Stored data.
(* ===== verification/RiscvAsm.v ===== *)
(** * The instructions of the RISC-V machine on integers

    What the instructions that generated code uses do to the registers, the memory and the
    program counter, as a machine on integers; the executor of [riscv-executor/src/lib.rs]
    simulates it, one instruction and one block of code at a time. *)

From stdpp Require Import base list option gmap strings pretty.
From Stdlib Require Import ZArith Lia.
From S2P Require Import Prelude Goldilocks Field AffineExpression PanicMonad RiscvElem RiscvNames RiscvTrace RiscvExec RiscvRun RiscvModes.

(** ** The machine *)

Record AsmState := mkAsm { asm_regs : Z -> Z; asm_mem : gmap Z Z }.

(** Register 0 is always zero. *)
Definition get (σ : AsmState) (r : Z) : Z := if r =? 0 then 0 else asm_regs σ r.
Definition put (r v : Z) (σ : AsmState) : AsmState :=
  if r =? 0 then σ else mkAsm (fun x => if x =? r then v else asm_regs σ x) (asm_mem σ).
Definition load (σ : AsmState) (addr : Z) : Z := default 0 (asm_mem σ !! addr).
Definition store (addr v : Z) (σ : AsmState) : AsmState := mkAsm (asm_regs σ) (<[addr := v]> (asm_mem σ)).

(** Where execution goes on: the next instruction, some instructions further, a label. *)
Inductive Control := Next | Skip (n : nat) | Goto (t : Z).

Definition are_u32 (l : list Z) : option unit := assert_that (forallb (fun z => (0 <=? z) && (z <? 2 ^ 32)) l).
Definition pop_register (name : string) : option (list FunctionStatement) :=
  _ ← assert_that (starts_with "x" name);
  r ← register_from name;
  Some [instr "mload" [num 2; num 0; reg r; reg tmp1];
        instr "add_wrap" [num 2; num 0; num 4; num 2]].

(** ** Instructions

    One definition per arm of [process_instruction]; [None] is a panic or an error of the
    arguments, on which the caller panics. *)

Section Arms.
Variable args : InstructionArgs.
Notation code := (option (list FunctionStatement)).

(** *** Load and store of registers *)

Definition gen_li : code :=
  match arg_rl args with
  | Some (rd, label) => Some (only_if_no_write_to_zero rd (instr "load_label" [reg rd; label_ref (escape_label label)]))
  | None => '(rd, imm) ← arg_ri args; Some (only_if_no_write_to_zero rd (instr "set_reg" [reg rd; num imm]))
  end.
Definition gen_lui : code :=
  '(rd, imm) ← arg_ri args; Some (only_if_no_write_to_zero rd (instr "set_reg" [reg rd; num (as_width 32 (Z.shiftl imm 12))])).
Definition gen_mv : code :=
  '(rd, rs) ← arg_rr args; Some (only_if_no_write_to_zero rd (instr "affine" [reg rs; reg rd; num 1; num 0])).
(* ===== verification/RiscvSource.v ===== *)
(** * RISC-V programs: a step of the reference, and runs of generated programs in the executor

    The steps of the reference keep the registers and the memory words, and depend on the
    visible state only; programs of the reference are simulated by the executor on the code
    that is generated for them. *)

From stdpp Require Import base list option gmap strings pretty relations.
From Stdlib Require Import ZArith Lia.
From S2P Require Import Prelude Goldilocks Field AffineExpression PanicMonad RiscvElem RiscvNames RiscvTrace RiscvExec RiscvInstr RiscvRun RiscvAsm RiscvCodeGen RiscvIsa RiscvCompile.

Notation u32 z := (0 <= z < 2 ^ 32).

(** ** The visible state *)

#[export] Instance same_state_equivalence : Equivalence same_state.
Proof.
  split.
  - intros σ. now split.
  - intros σ1 σ2 [Hr Hm]. split; [|now symmetry]. intros r Hv. symmetry. now apply Hr.
  - intros σ1 σ2 σ3 [Hr Hm] [Hr' Hm']. split; [|congruence]. intros r Hv. rewrite Hr by exact Hv. now apply Hr'.
Qed.

#[export] Instance put_proper : Proper (eq ==> eq ==> same_state ==> same_state) put.
Proof. intros r _ <- v _ <- σ1 σ2 [Hr Hm]. apply same_put; [reflexivity|intros x Hx _; now apply Hr|exact Hm]. Qed.
#[export] Instance store_proper : Proper (eq ==> eq ==> same_state ==> same_state) store.
Proof. intros a _ <- v _ <- σ1 σ2 Hs. now apply same_store. Qed.
#[export] Instance load_proper : Proper (same_state ==> eq ==> eq) load.
Proof. intros σ1 σ2 [_ Hm] a _ <-. unfold load. now rewrite Hm. Qed.

Lemma same_get σ1 σ2 r : same_state σ1 σ2 -> 0 <= r < 32 -> get σ1 r = get σ2 r.
Proof. intros [Hr _] Hv. apply Hr. now left. Qed.
Lemma same_reservation σ1 σ2 : same_state σ1 σ2 -> get σ1 lr_sc_reservation = get σ2 lr_sc_reservation.
Proof. intros [Hr _]. apply Hr. now right. Qed.

(** ** Words *)

Lemma words_put σ r v : Words σ -> 0 <= r < 32 -> u32 v -> Words (put r v σ).
Proof.
  intros [H1 H2 H3] Hr Hv. split; [| |now rewrite mem_put].
  - intros x Hx. rewrite get_put. destruct ((x =? r) && negb (r =? 0)); [exact Hv|now apply H1].
  - rewrite get_put_ne; [exact H2|]. unfold lr_sc_reservation. lia.
Qed.
Lemma words_reserve σ v : Words σ -> v = 0 \/ v = 1 -> Words (put lr_sc_reservation v σ).
Proof.
  intros [H1 H2 H3] Hv. split; [| |now rewrite mem_put].
  - intros x Hx. rewrite get_put_ne; [now apply H1|unfold lr_sc_reservation; lia].
  - now rewrite get_put_eq by easy.
Qed.
Lemma words_store σ a v : Words σ -> u32 v -> Words (store a v σ).
Proof. intros [H1 H2 H3] Hv. split; [exact H1|exact H2|]. rewrite mem_store. apply map_Forall_insert_2; [exact Hv|exact H3]. Qed.
Lemma words_load σ a : Words σ -> u32 (load σ a).
Proof. intros HW. apply (word_at σ HW). Qed.

(** Two results with the same exit and the same visible state; the second is a state of words. *)
Inductive agree : option (AsmState * Exit) -> option (AsmState * Exit) -> Prop :=
| agree_some σ1 σ2 ex : same_state σ1 σ2 -> Words σ2 -> agree (Some (σ1, ex)) (Some (σ2, ex))
| agree_none : agree None None.

Section Steps.
Variable labels : string -> option Z.
Variable next : Z.
Variable args : InstructionArgs.
Variables σ1 σ2 : AsmState.
Hypothesis Hnext : u32 next.
Hypothesis Hlabels : forall l t, labels l = Some t -> u32 t.
Hypothesis Hargs : ArgsOk args.
Hypothesis Hsame : same_state σ1 σ2.
Hypothesis HW : Words σ2.

Lemma reg_word r : 0 <= r < 32 -> u32 (get σ2 r).
Proof. apply (words_regs _ HW). Qed.

Lemma agree_put r v : 0 <= r < 32 -> u32 v -> forall ex, agree (Some (put r v σ1, ex)) (Some (put r v σ2, ex)).
Proof. intros Hr Hv ex. constructor; [now rewrite Hsame|now apply words_put]. Qed.

(** Opens the arguments, and reads the registers of the first state in the second one. *)
Ltac read := rewrite ?(same_reservation _ _ Hsame), ?(load_proper _ _ Hsame _ _ eq_refl);
  repeat match goal with |- context [get σ1 ?r] => rewrite (same_get σ1 σ2 r Hsame) by (assumption || lia) end.

Lemma agree_alu f : (forall a b, u32 a -> u32 b -> u32 (f a b)) -> agree (alu σ1 args f) (alu σ2 args f).
Proof.
  intros Hf. unfold alu. destruct (arg_rrr args) as [[[rd ra] rb]|] eqn:Ha; [|constructor]. cbn [mbind option_bind]. apply (ok_rrr _ Hargs) in Ha as (H1 & H2 & H3). read.
  apply agree_put; [exact H1|apply Hf; now apply reg_word].
Qed.
Lemma agree_alu_imm f : (forall a b, u32 a -> u32 b -> u32 (f a b)) -> agree (alu_imm σ1 args f) (alu_imm σ2 args f).
Proof.
  intros Hf. unfold alu_imm. destruct (arg_rri args) as [[[rd ra] i]|] eqn:Ha; [|constructor]. cbn [mbind option_bind]. apply (ok_rri _ Hargs) in Ha as (H1 & H2 & H3). read.
  apply agree_put; [exact H1|apply Hf; [now apply reg_word|exact H3]].
Qed.
Lemma agree_alu_one f : (forall a, u32 a -> u32 (f a)) -> agree (alu_one σ1 args f) (alu_one σ2 args f).
Proof.
  intros Hf. unfold alu_one. destruct (arg_rr args) as [[rd ra]|] eqn:Ha; [|constructor]. cbn [mbind option_bind]. apply (ok_rr _ Hargs) in Ha as (H1 & H2). read.
  apply agree_put; [exact H1|apply Hf; now apply reg_word].
Qed.
Lemma agree_shift_imm f : (forall a k, u32 a -> 0 <= k < 32 -> u32 (f a k)) -> agree (shift_imm σ1 args f) (shift_imm σ2 args f).
Proof.
  intros Hf. unfold shift_imm. destruct (arg_rri args) as [[[rd ra] i]|] eqn:Ha; [|constructor]. cbn [mbind option_bind]. apply (ok_rri _ Hargs) in Ha as (H1 & H2 & H3). read.
  unfold assert_that. destruct (Z.ltb_spec i 32) as [Hi|Hi]; [|constructor]. cbn [mbind option_bind]. unfold ok_word in H3.
  apply agree_put; [exact H1|apply Hf; [now apply reg_word|lia]].
Qed.

Lemma agree_jump_if c c' l : c = c' -> agree (jump_if labels σ1 c l) (jump_if labels σ2 c' l).
Proof. intros ->. unfold jump_if. destruct (labels _); [|constructor]. now constructor. Qed.
Lemma agree_branch2 f : agree (branch2 labels σ1 args f) (branch2 labels σ2 args f).
Proof.
  unfold branch2. destruct (arg_rrl args) as [[[ra rb] l]|] eqn:Ha; [|constructor]. cbn [mbind option_bind]. apply (ok_rrl _ Hargs) in Ha as (H1 & H2). apply agree_jump_if. now read.
Qed.
Lemma agree_branch1 f : agree (branch1 labels σ1 args f) (branch1 labels σ2 args f).
Proof.
  unfold branch1. destruct (arg_rl args) as [[ra l]|] eqn:Ha; [|constructor]. cbn [mbind option_bind]. apply (ok_rl _ Hargs) in Ha. apply agree_jump_if. now read.
Qed.
Lemma agree_link rd l : 0 <= rd < 32 -> agree (link_jump labels next σ1 rd l) (link_jump labels next σ2 rd l).
Proof. intros Hr. unfold link_jump. destruct (labels _); [|constructor]. now apply agree_put. Qed.
Lemma agree_link_reg rd rs : 0 <= rd < 32 -> 0 <= rs < 32 -> agree (link_jump_reg next σ1 rd rs) (link_jump_reg next σ2 rd rs).
Proof. intros Hr Hs. unfold link_jump_reg. read. now apply agree_put. Qed.
(** *** Memory *)

Lemma part_range w a v : 0 <= w <= 32 -> 0 <= part w a v < 2 ^ w.
Proof. intros Hw. apply Z.mod_pos_bound. apply Z.pow_pos_nonneg; lia. Qed.

Lemma set_part_range w a x v : w = 8 \/ w = 16 -> a mod (w / 8) = 0 -> u32 v -> u32 (set_part w a x v).
Proof.
  intros Hw Hal Hv. unfold set_part, part. pose proof (offset_range a) as Ho. unfold bit_offset in *.
  assert (Hk : 8 * (a mod 4) + w <= 32).
  { destruct Hw as [-> | ->]; [change (8 / 8) with 1 in Hal|change (16 / 8) with 2 in Hal]; Z.div_mod_to_equations; lia. }
  set (k := 8 * (a mod 4)) in *. rewrite <- insert_bits_spec by (destruct Hw; lia). unfold insert_bits.
  assert (Hx : u32 (Z.lxor (as_width 32 (Z.shiftl (2 ^ w - 1) k)) 0xffffffff)) by (apply bits_width; [apply word_range|lia]).
  apply bits_width; [|apply word_range]. apply (proj1 (bits_width v _ Hv Hx)).
Qed.

Lemma aligned_same size r off : 0 <= r < 32 -> aligned_address σ1 size r off = aligned_address σ2 size r off.
Proof. intros Hr. unfold aligned_address. now read. Qed.

Lemma agree_load_part size f : size = 1 \/ size = 2 -> (forall v, 0 <= v < 2 ^ (8 * size) -> u32 (f v)) -> agree (load_part σ1 args size f) (load_part σ2 args size f).
Proof.
  intros Hs Hf. unfold load_part. destruct (arg_rro args) as [[[rd rs] off]|] eqn:Ha; [|constructor]. cbn [mbind option_bind]. apply (ok_rro _ Hargs) in Ha as (H1 & H2 & H3).
  rewrite aligned_same by exact H2. destruct (aligned_address σ2 size rs off); [|constructor]. cbn [mbind option_bind]. read.
  apply agree_put; [exact H1|]. apply Hf. apply part_range. lia.
Qed.
Lemma agree_load_word : agree (load_word σ1 args) (load_word σ2 args).
Proof.
  unfold load_word. destruct (arg_rro args) as [[[rd rs] off]|] eqn:Ha; [|constructor]. cbn [mbind option_bind]. apply (ok_rro _ Hargs) in Ha as (H1 & H2 & H3).
  rewrite aligned_same by exact H2. destruct (aligned_address σ2 4 rs off); [|constructor]. cbn [mbind option_bind]. read. apply agree_put; [exact H1|now apply words_load].
Qed.
Lemma agree_store a v : u32 v -> agree (Some (store a v σ1, Fall)) (Some (store a v σ2, Fall)).
Proof. intros Hv. constructor; [now rewrite Hsame|now apply words_store]. Qed.
Lemma agree_store_part size : size = 1 \/ size = 2 -> agree (store_part σ1 args size) (store_part σ2 args size).
Proof.
  intros Hs. unfold store_part. destruct (arg_rro args) as [[[r2 r1] off]|] eqn:Ha; [|constructor]. cbn [mbind option_bind]. apply (ok_rro _ Hargs) in Ha as (H1 & H2 & H3).
  rewrite aligned_same by exact H2. destruct (aligned_address σ2 size r1 off) as [a|] eqn:Hal; [|constructor]. cbn [mbind option_bind]. read. apply agree_store.
  apply set_part_range; [destruct Hs; subst; auto| |now apply words_load]. unfold aligned_address in Hal. apply bind_Some in Hal as (u & Hu & [= <-]). destruct u. apply assert_that_true in Hu. b2p.
  now destruct Hs as [-> | ->].
Qed.
Lemma agree_store_word : agree (store_word σ1 args) (store_word σ2 args).
Proof.
  unfold store_word. destruct (arg_rro args) as [[[r2 r1] off]|] eqn:Ha; [|constructor]. cbn [mbind option_bind]. apply (ok_rro _ Hargs) in Ha as (H1 & H2 & H3).
  rewrite aligned_same by exact H2. destruct (aligned_address σ2 4 r1 off); [|constructor]. cbn [mbind option_bind]. read. apply agree_store. now apply reg_word.
Qed.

Goal of the exercise. A verbatim transcription is needed of the lines above, starting at the line with "Lemma words_reserve σ" and ending at the line with "Lemma words_load σ", both included, and of nothing else.

Exercise result.
Lemma words_reserve σ v : Words σ -> v = 0 \/ v = 1 -> Words (put lr_sc_reservation v σ).
Proof.
  intros [H1 H2 H3] Hv. split; [| |now rewrite mem_put].
  - intros x Hx. rewrite get_put_ne; [now apply H1|unfold lr_sc_reservation; lia].
  - now rewrite get_put_eq by easy.
Qed.
Lemma words_store σ a v : Words σ -> u32 v -> Words (store a v σ).
Proof. intros [H1 H2 H3] Hv. split; [exact H1|exact H2|]. rewrite mem_store. apply map_Forall_insert_2; [exact Hv|exact H3]. Qed.
Lemma words_load σ a : Words σ -> u32 (load σ a).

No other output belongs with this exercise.